La gran batuta
En su homenaje y ante un puñado de amigos se realizó una misa en la iglesia de San Agustín, en pleno barrio de la Unión, el que fuera su barrio.
Tito Pastrana fue sin dudas uno de los mojones más relevantes de la categoría de murgas en los últimos años, considerado el último gran director de una estirpe que con él desapareció.
Creó la Nueva Milonga, la murga-murga, en el mismo año 1952, en que junto a otros relevantes directores carnavaleros funda Daecpu, la institución insignia de los directores de Carnaval. Su forma «candombera» para dirigir su murga y su clásico «saltito» instituyó un estilo que legó a las nuevas generaciones de directores, marcados a fuego por su presencia avasallante.
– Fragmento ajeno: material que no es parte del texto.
(* ===== verification/CheckpointCorrect.v ===== *)
(** * The HTTP API: what it answers

    A store that was reached from a consistent anchor pairs every block with the state of
    its state root, and never forgets a block.  On such a store no request fails on the side
    of the server: the tree, the checkpoints and the finalized block with its state are
    served as the store has them, and nothing but the aggregator flag can be written. *)

From S2P Require Import Prelude Pydict Uint Ssz SszCorrect Sha256 Merkle Containers StateTransition Samples.
From S2P Require Import StateCorrect StateHistory Proofs SszRecords StateTyped Signatures SignaturesCorrect.
From S2P Require Import ForkChoice ForkChoiceCorrect StoreVotes StoreCorrect StoreHandlers Aggregation Duties.
From S2P Require Import SampleStores AggregationCorrect StoreReachable DutiesCorrect StoreTheorems Varint Snappy.
From S2P Require Import ReqResp BlockCache PeerManager StateMonad Backfill SyncService SyncTheorems Storage.
From S2P Require Import Persistence GossipTopic ChainService ValidatorService Node Api CheckpointSync Rlp Enr.
From S2P Require Import GossipState Gossipsub EventSource Run.
From Stdlib Require Import String.

Local Open Scope Z_scope.
Local Open Scope list_scope.

(** ** Blocks and states are paired *)
Lemma transition_pairs s b s' : state_inv s -> ssz_valid b = true -> state_transition s b = Ok s' ->
  bk_state_root b = hash_tree_root s' /\ st_config s' = st_config s.
Proof.
  intros Hi Hb E. destruct (state_transition_cases s b Hi Hb) as [(r & votes & t & E' & _ & _ & _ & Hr & _)|(e & E' & _)]; [|congruence].
  rewrite E in E'. by injection E' as ->.
Qed.
Lemma attested_base slot indices l s s' :
  turn slot s -> slot ∉ vs_attested_slots s -> NoDup indices -> one_each slot indices l -> signed l s s' ->
  base (mark_attested slot s').
Proof.
  intros Ht Hna Hnd Hl Hs. pose proof (attested_safe _ _ _ _ _ Ht Hna Hnd Hl Hs) as [S1 S2 S3].
  destruct Ht as [[_ Q4 Q5 Q6] [Q7 Q8] Q9], Hl as (js & Hj & ->), Hs as [Hr Ha Hsl Hsr Hg Hu].
  assert (punctual s' -> punctual s) as Hp by (unfold punctual; by rewrite Hsl, Hsr).
  split; [by split| | |]; cbn; unfold uses in *; cbn; rewrite ?Ha, ?Hr.
  - intros i sl Hi. rewrite Hu in Hi. setoid_rewrite list_elem_of_filter. setoid_rewrite elem_of_sadd.
    apply elem_of_app in Hi as [Hi|(j & Hj' & _)%list_elem_of_fmap].
    + destruct (Q4 i sl Hi) as [Hin|Hlt]; [|by right]. destruct (Z.le_gt_cases (Z.max 0 (slot - 4)) sl) as [?|Hgt].
      * left. split; [done|by right].
      * right. intros n Hn. specialize (Q8 n Hn). lia.
    + injection Hj' as _ ->. left. split; [unfold ATTESTED_SLOT_RETENTION; lia|by left].
  - intros sl n [_ Hi]%list_elem_of_filter Hn. apply elem_of_sadd in Hi as [->|Hi]; [auto|by apply Q5].
  - intros Hpu i sl n Hi Hn. rewrite Hu in Hi. apply elem_of_app in Hi as [Hi|(j & Hj' & _)%list_elem_of_fmap]; [|done].
    by apply (Q6 (Hp Hpu) i).
Qed.

Lemma attest_once_ok slot interval :
  triple (turn slot) (attest_once sign_fuel on_attestation slot interval) (fun _ => base) (fun _ => safe).
Proof.
  intros s Ht. unfold attest_once. rewrite run_gets. destruct (_ && _) eqn:E; [|by apply tn_base with slot].
  apply andb_true_iff in E as [_ Hna%negb_true_iff%bool_decide_eq_false].
  pose proof (silent_triple _ (fun s => turn slot s /\ slot ∉ vs_attested_slots s) (silent_synced slot)) as Hsy.
  unfold mbind, M_bind. specialize (Hsy ltac:(intros s1 s2 Hsg [Ht1 Hn1]; split;
    [eapply waited_turn; [by apply signed_waited|done]|by rewrite (sg_attested _ _ _ Hsg)]) ltac:(intros ? [Ht1 _]; by apply tn_base with slot) s (conj Ht Hna)).
  destruct (_is_synced_for_duties slot s) as [[[]|e] s1]; [| |done]; destruct Hsy as [Ht1 Hn1]; [|by apply tn_base with slot].
  destruct (produce_attestations_uses sign_fuel on_attestation slot s1 (sf_registry _ (bs_safe _ (tn_base _ _ Ht1))))
    as (l & (indices & Hnd & Hl) & Hs).
  destruct (_produce_attestations _ _ _ _) as [[u|e] s2]; cbn [snd] in Hs; [by eapply attested_base|by eapply attested_safe].
Qed.

Lemma duty_turn_ok last :
  triple (between last) (duty_turn genesis_time sign_fuel on_block on_attestation last) between (fun _ => safe).
Proof using readings_ok forward.
  unfold duty_turn. eapply triple_bind; [apply wait_ok|]. intros total s (Hs & Hd & Ht & Hl). rewrite run_gets.
  destruct (Zlen (vs_registry s) =? 0).
  { cbn. split; [apply Hs|intros l n [= <-]; auto|]. intros Hp i slot Hi.
    destruct (bt_proposed _ _ Hs Hp i slot Hi) as (l & El & Hle). exists total. split; [done|]. specialize (Hl l El). lia. }
  rewrite (run_bind _ _ _ _ _ (read_slot_run s)), (run_bind _ _ _ _ _ (consult_interval _)).
  pose proof (propose_ok _ _ _ (begin_turn last s Hs Hd)) as Hp. unfold mbind, M_bind.
  destruct (propose _ _ _ _ _ _) as [[interval|e] s1]; [|done].
  pose proof (attest_once_ok _ interval s1 Hp) as Ha. destruct (attest_once _ _ _ _ _) as [[u|e] s2]; [|done].
  rewrite consult_total. cbn. split; [eapply waited_base; [apply bump_waited|done]|..].
  - intros l n [= <-] Hn. apply intn_mono. cbn in Hn. lia.
  - intros Hpu i slot Hi. eexists. split; [done|]. by apply (bs_proposed _ Ha Hpu i).
Qed.

Lemma duty_loop_safe turns : forall last s,
  between last s -> safe (duty_loop genesis_time sign_fuel on_block on_attestation turns last s).2.
Proof using readings_ok forward.
  induction turns as [|turns IH]; intros last s Hs; cbn [duty_loop]; [apply Hs|]. rewrite run_gets.
  destruct (negb _); [apply Hs|]. pose proof (duty_turn_ok last s Hs) as Ht. unfold mbind, M_bind.
  destruct (duty_turn _ _ _ _ _ _) as [[last'|e] s']; [by apply IH|done].
Qed.
End Turns.

(** A service that has not signed *)
Record idle `{Signer} (s : ValidatorService) : Prop := {
  id_registry : registry_ok (vs_registry s);
  id_signed : vs_signed s = [];
  id_attested : vs_attested_slots s = [];
  id_slept : vs_slept s = [];
  id_slot_read : vs_slot_read s = []
}.

(** C7: one-time keys sign once.  A signature of the scheme consumes the key of its slot.
    Over any number of turns of the service, whatever the other tasks do while it sleeps
    and awaits, whatever the callbacks do, and also when an exception stops it, on a
    clock that does not go back:
    the attestation key of each validator signs at most one message per slot; and if every
    sleep ends in a later interval and no turn crosses a slot boundary between reading
    its slot and its interval, no key of any validator signs twice for a slot. *)
Theorem one_time_keys_sign_once `{Crypto} `{SetOrder} `{Network} `{Signer} `{Tasks} (genesis_time : Z) (sign_fuel : nat)
    (on_block : option (SignedBlock -> M SyncService unit)) (on_attestation : option (SignedAttestation -> M SyncService unit))
    (turns : nat) (s : ValidatorService) :
  (forall n, clock_ok genesis_time (time_fn n)) -> (forall n m, (n <= m)%nat -> time_fn n <= time_fn m) -> idle s ->
  let s' := (validator_run genesis_time sign_fuel on_block on_attestation turns s).2 in
  (forall p q i slot m m', vs_signed s' !! p = Some (i, attestation_secret_key, slot, m) ->
     vs_signed s' !! q = Some (i, attestation_secret_key, slot, m') -> p = q) /\
  (punctual genesis_time s' ->
   forall p q i field slot m m', vs_signed s' !! p = Some (i, field, slot, m) ->
     vs_signed s' !! q = Some (i, field, slot, m') -> p = q).
Proof.
  intros Hok Hf [I1 I2 I3 I4 I5] s'.
  assert (safe genesis_time s') as [_ Ha Hn].
  { subst s'. unfold validator_run. rewrite run_modify. apply duty_loop_safe; [done|done|].
    split; [split; [split|..]|..]; cbn; unfold uses; cbn; rewrite ?I2, ?I3; try done; cbn; try set_solver.
    all: intros; constructor. }
  split.
  - intros p q i slot m m' Hp Hq. apply (NoDup_filter_lookup attests (uses s') p q (i, attestation_secret_key, slot)); try done; unfold uses.
    + by rewrite list_lookup_fmap, Hp.
    + by rewrite list_lookup_fmap, Hq.
  - intros Hpu p q i field slot m m' Hp Hq. apply (NoDup_lookup _ _ _ (i, field, slot) (Hn Hpu)); unfold uses.
    + by rewrite list_lookup_fmap, Hp.
    + by rewrite list_lookup_fmap, Hq.
Qed.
Amigo entrañable de esta casa, proclamó en todos los ámbitos su adhesión a LA REPUBLICA y a su prédica a favor de los más desposeídos junto a quienes, en el más absoluto anonimato, estuvo siempre, como lo reveló para el asombro de muchos, el padre Ernesto Popelka, al despedirlo junto a su tumba. Tuvimos el triste privilegio de ser los últimos en recoger sus palabras, internado para el tratamiento de una fractura en la Sociedad Española, cuando nada hacía sospechar tan rápido y trágico desenlace, aun cuando su enfermedad de fondo venía minando su ya debilitado físico.
Su tradicional jocosidad, no exenta de ásperas y nada diplomáticas expresiones y su optimismo, tanto en su recuperación como en el inminente nuevo Carnaval, se volcaron en una nota que insólitamente publicamos en la mañana del mismo día en que, por la tarde, falleció.
Su figura entrañable, su elegante presencia sobre los escenarios y su amor por la murga como genuina expresión del sentir popular serán siempre referentes ineludibles, al momento de recordar al gran maestro con mucho respeto y un inmenso cariño.